Indeed, if one looks for
assertive expressions of local culture and community in the United States, I
have long had the sneaking suspicion one is as likely (if not more) to find
them in small-town petty-bourgeois New England, in the farming and mining
communities of the Midwest, and (of course) on the Native American reservations
of the American West as one is to find them in the South (the birthplace of
Walmart and the strip mall). So why is palaeoconservatism so readily drawn to
the prima facie conservative (but actually neoliberal) obsequies of
neo-Confederate politics?
Possibly it is because of the
coalition politics that arose out of reaction to the New Left in the 1960’s
which aligned the economic left with social liberalism, and conversely the
economic right with social conservatism. Indeed, you are likely to find as much
of culture-warrior politics in the popular defences of the Confederate legacy
as anything else. But those coalition politics are in the process of dying a
long, drawn-out and likely very messy death. The Democrats are rediscovering a
politics which aligns economic populism with everything the palaeoconservatives
claim to value: respect for life, respect for locality and respect for a
transcendent order.
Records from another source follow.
(** * Merkle-enabled blockchain ledger (main.go): a shallow embedding

    The Go program keeps an in-memory chain of blocks.  Every block stores a
    batch of transaction strings, the Merkle root of the batch, the hash of
    its predecessor, a nonce found by a proof-of-work search and its own
    hash.  This file embeds the hashing helpers ([CreateMerkleRoot],
    [CreateHash]), the nonce search ([FindValidNonce]) and the ledger
    operations ([NewBlock], [ChangeBlock], [VerifyChain]) and proves the
    properties the specification states about them.

    Go strings are byte strings: they are modelled by [string] (a list of
    8-bit [ascii] characters).  Go's [int] is the 64-bit two's-complement
    integer, modelled by [Z] with the wrap-around written out. *)

From Stdlib Require Import ZArith String Ascii List Lia Bool.
From Stdlib Require DecimalString.
From stdpp Require Import base list strings.
From Equations Require Import Equations.
Import ListNotations.

Local Open Scope string_scope.
Local Open Scope list_scope.
Local Open Scope Z_scope.

(** ** crypto/sha256: SHA-256 (FIPS 180-4) on byte strings *)

Module SHA256.

(** 32-bit words are integers in [0, 2^32). *)
Definition mask32 : Z := 0xFFFFFFFF.
Definition wrap32 (x : Z) : Z := Z.land x mask32.
Definition add32 (x y : Z) : Z := wrap32 (x + y).
Definition not32 (x : Z) : Z := Z.lxor x mask32.
Definition shr (n x : Z) : Z := Z.shiftr x n.
Definition rotr (n x : Z) : Z :=
  Z.lor (Z.shiftr x n) (wrap32 (Z.shiftl x (32 - n))).

Definition xor3 (x y z : Z) : Z := Z.lxor (Z.lxor x y) z.

Definition Ch (x y z : Z) : Z := Z.lxor (Z.land x y) (Z.land (not32 x) z).
Definition Maj (x y z : Z) : Z := xor3 (Z.land x y) (Z.land x z) (Z.land y z).
Definition bsig0 (x : Z) : Z := xor3 (rotr 2 x) (rotr 13 x) (rotr 22 x).
Definition bsig1 (x : Z) : Z := xor3 (rotr 6 x) (rotr 11 x) (rotr 25 x).
Definition ssig0 (x : Z) : Z := xor3 (rotr 7 x) (rotr 18 x) (shr 3 x).
Definition ssig1 (x : Z) : Z := xor3 (rotr 17 x) (rotr 19 x) (shr 10 x).

(** Hexadecimal digits, used for the constant tables and for the [%x]
    rendering of a digest. *)
Definition hex_value (c : ascii) : Z :=
  let n := Z.of_N (N_of_ascii c) in
  if (48 <=? n) && (n <=? 57) then n - 48
  else if (97 <=? n) && (n <=? 102) then n - 87
  else 0.

(** Reads a table of blank-separated hexadecimal words. *)
Fixpoint hex_words (acc : option Z) (s : string) : list Z :=
  match s with
  | EmptyString => match acc with Some w => [w] | None => [] end
  | String c rest =>
      if Ascii.eqb c " "%char
      then match acc with
           | Some w => w :: hex_words None rest
           | None => hex_words None rest
           end
      else hex_words (Some (16 * default 0 acc + hex_value c)) rest
  end.

(** Initial hash value (FIPS 180-4, 5.3.3). *)
Definition H0 : list Z := Eval vm_compute in
  hex_words None
    "6a09e667 bb67ae85 3c6ef372 a54ff53a 510e527f 9b05688c 1f83d9ab 5be0cd19".

(** Round constants (FIPS 180-4, 4.2.2). *)
Definition K : list Z := Eval vm_compute in
  hex_words None
    ("428a2f98 71374491 b5c0fbcf e9b5dba5 3956c25b 59f111f1 923f82a4 ab1c5ed5 " +:+
     "d807aa98 12835b01 243185be 550c7dc3 72be5d74 80deb1fe 9bdc06a7 c19bf174 " +:+
     "e49b69c1 efbe4786 0fc19dc6 240ca1cc 2de92c6f 4a7484aa 5cb0a9dc 76f988da " +:+
     "983e5152 a831c66d b00327c8 bf597fc7 c6e00bf3 d5a79147 06ca6351 14292967 " +:+
     "27b70a85 2e1b2138 4d2c6dfc 53380d13 650a7354 766a0abb 81c2c92e 92722c85 " +:+
     "a2bfe8a1 a81a664b c24b8b70 c76c51a3 d192e819 d6990624 f40e3585 106aa070 " +:+
     "19a4c116 1e376c08 2748774c 34b0bcb5 391c0cb3 4ed8aa4a 5b9cca4f 682e6ff3 " +:+
     "748f82ee 78a5636f 84c87814 8cc70208 90befffa a4506ceb bef9a3f7 c67178f2").

(** Padding (5.1.1): a 1 bit, zero bits up to 56 mod 64 bytes, then the
    message length in bits as a 64-bit big-endian integer. *)
Definition bytes_of_string (s : string) : list Z :=
  map (fun c => Z.of_N (N_of_ascii c)) (list_ascii_of_string s).

Fixpoint be_bytes (n : nat) (x : Z) : list Z :=
  match n with
  | O => []
  | S n' => be_bytes n' (Z.shiftr x 8) ++ [Z.land x 0xFF]
  end.

Definition pad (msg : list Z) : list Z :=
  let len := Z.of_nat (length msg) in
  let zeros := Z.to_nat ((55 - len) mod 64) in
  msg ++ [0x80] ++ repeat 0 zeros ++ be_bytes 8 (8 * len).

(** Big-endian 32-bit words of a byte string. *)
Fixpoint words_of_bytes (bs : list Z) : list Z :=
  match bs with
  | b0 :: b1 :: b2 :: b3 :: rest =>
      (Z.shiftl b0 24 + Z.shiftl b1 16 + Z.shiftl b2 8 + b3)
        :: words_of_bytes rest
  | _ => []
  end.

Fixpoint chunks16 (fuel : nat) (ws : list Z) : list (list Z) :=
  match fuel, ws with
  | S fuel', _ :: _ => take 16 ws :: chunks16 fuel' (drop 16 ws)
  | _, _ => []
  end.

(** The working variables a..h. *)
Record regs := Regs { ra : Z; rb : Z; rc : Z; rd : Z; re : Z; rf : Z; rg : Z; rh : Z }.

Definition regs_of_list (l : list Z) : regs :=
  match l with
  | [a; b; c; d; e; f; g; h] => Regs a b c d e f g h
  | _ => Regs 0 0 0 0 0 0 0 0
  end.

Definition list_of_regs (r : regs) : list Z :=
  [ra r; rb r; rc r; rd r; re r; rf r; rg r; rh r].

(** One round (6.2.2, step 3) on the working variables, with round constant
    [k] and schedule word [w]. *)
Definition round (r : regs) (k w : Z) : regs :=
  let t1 := add32 (add32 (add32 (add32 (rh r) (bsig1 (re r))) (Ch (re r) (rf r) (rg r))) k) w in
  let t2 := add32 (bsig0 (ra r)) (Maj (ra r) (rb r) (rc r)) in
  Regs (add32 t1 t2) (ra r) (rb r) (rc r) (add32 (rd r) t1) (re r) (rf r) (rg r).

(** The next word of the message schedule from the window of the last
    sixteen words (oldest first): W_t = ssig1 W_(t-2) + W_(t-7) + ssig0
    W_(t-15) + W_(t-16). *)
Definition next_word (win : list Z) : Z :=
  add32 (add32 (add32 (ssig1 (nth 14 win 0)) (nth 9 win 0)) (ssig0 (nth 1 win 0)))
        (nth 0 win 0).

(** The rounds of one block: [win] is the schedule window whose head is
    the word of the current round. *)
Fixpoint rounds (ks : list Z) (win : list Z) (r : regs) : regs :=
  match ks with
  | [] => r
  | k :: ks' =>
      let r' := round r k (nth 0 win 0) in
      rounds ks' (tl win ++ [next_word win]) r'
  end.

Definition compress (h : list Z) (block : list Z) : list Z :=
  let r := rounds K block (regs_of_list h) in
  zip_with add32 h (list_of_regs r).

Definition digest_words (msg : list Z) : list Z :=
  let ws := words_of_bytes (pad msg) in
  fold_left compress (chunks16 (length ws) ws) H0.

(** [fmt.Sprintf("%x", digest)]: two lowercase hexadecimal digits per byte. *)
Definition hex_digit (n : Z) : ascii :=
  if n <? 10 then ascii_of_N (Z.to_N (48 + n)) else ascii_of_N (Z.to_N (87 + n)).

Fixpoint hex_of (digits : nat) (x : Z) (tail : string) : string :=
  match digits with
  | O => tail
  | S d => hex_of d (Z.shiftr x 4) (String (hex_digit (Z.land x 0xF)) tail)
  end.

Definition hex_of_words (ws : list Z) : string :=
  fold_right (fun w acc => hex_of 8 w acc) "" ws.

(** [fmt.Sprintf("%x", sha256.Sum256([]byte(s)))] *)
Definition sum256_hex (s : string) : string :=
  hex_of_words (digest_words (bytes_of_string s)).

End SHA256.

Arguments SHA256.sum256_hex : simpl never.

(** ** Go's [int], [len] and the [fmt] and [strings] helpers the program uses *)

(** 64-bit two's-complement wrap-around of an integer result. *)
Definition int_wrap (x : Z) : Z := (x + 2 ^ 63) mod 2 ^ 64 - 2 ^ 63.

(** [n++] on an [int]. *)
Definition int_incr (n : Z) : Z := int_wrap (n + 1).

(** [len(s)] of a slice, as an [int]. *)
Definition len {A : Type} (s : list A) : Z := Z.of_nat (length s).

(** The verb [%d]: decimal digits, with a leading minus sign when negative. *)
Definition fmt_d (n : Z) : string :=
  DecimalString.NilZero.string_of_int (Z.to_int n).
Meanwhile, the neoliberals and libertarians amongst the
Republicans are winning (with the faux
pro-life Romney and the Ayn Rand-worshipping Paul Ryan heading their
presidential ticket), and their socially-conservative supporters are being
rather blind about the writing on the wall.
A real, effective
palaeoconservative politic has to take a careful account of its basic
priorities before entering into such alliances. As, it probably goes without
saying, should a real, effective left-wing politic. As Michael Lind states, the
working class of the South, black, white and Hispanic, may be very responsive
to either sort of politics, but first we have to mount an effective opposition
to the opportunistic elites who wish to take advantage of anti-union, low-wage,
low-corporate tax, low-regulation neoliberal economics whilst pretending to be
conservative.
On which John comments:
On which John comments:
The Southern states also feature
high divorce rates and a high level of dependence on Federal subsidies, whether
we are talking about welfare or spending on military bases, many of which are
located in the South. The Southern elites don’t really care about their own
people, nor do they care about using Federal power when it suits them. As you
point out, the Southern oligarchy tried to use national power to expand slavery
into the West and campaigned for wars in Latin America to add more slave states
to the Union.
I remember a few years ago there
was a very heated debate on Taki’s website between libertarians and Tom Piatak
over the auto bailout. Piatak is from Cleveland, and he discussed how the
collapse of Detroit would devastate already weakened communities in the Midwest
and supported the bailout as a necessary evil. The libertarians of course would
have none of it.
I think paleocons tend to fall
into two broad categories on economics. On the one hand you have the
neo-Confederate/libertarian conservative faction, and on the other you have the
protectionists/national conservatives (Pat Buchanan being a good example).
I suppose you can add
distributists to the mix, but they seem to have many differences with typical
paleocons. Distributists seem to swing more to the Left. Distributism does not
seem too different from libertarian socialism.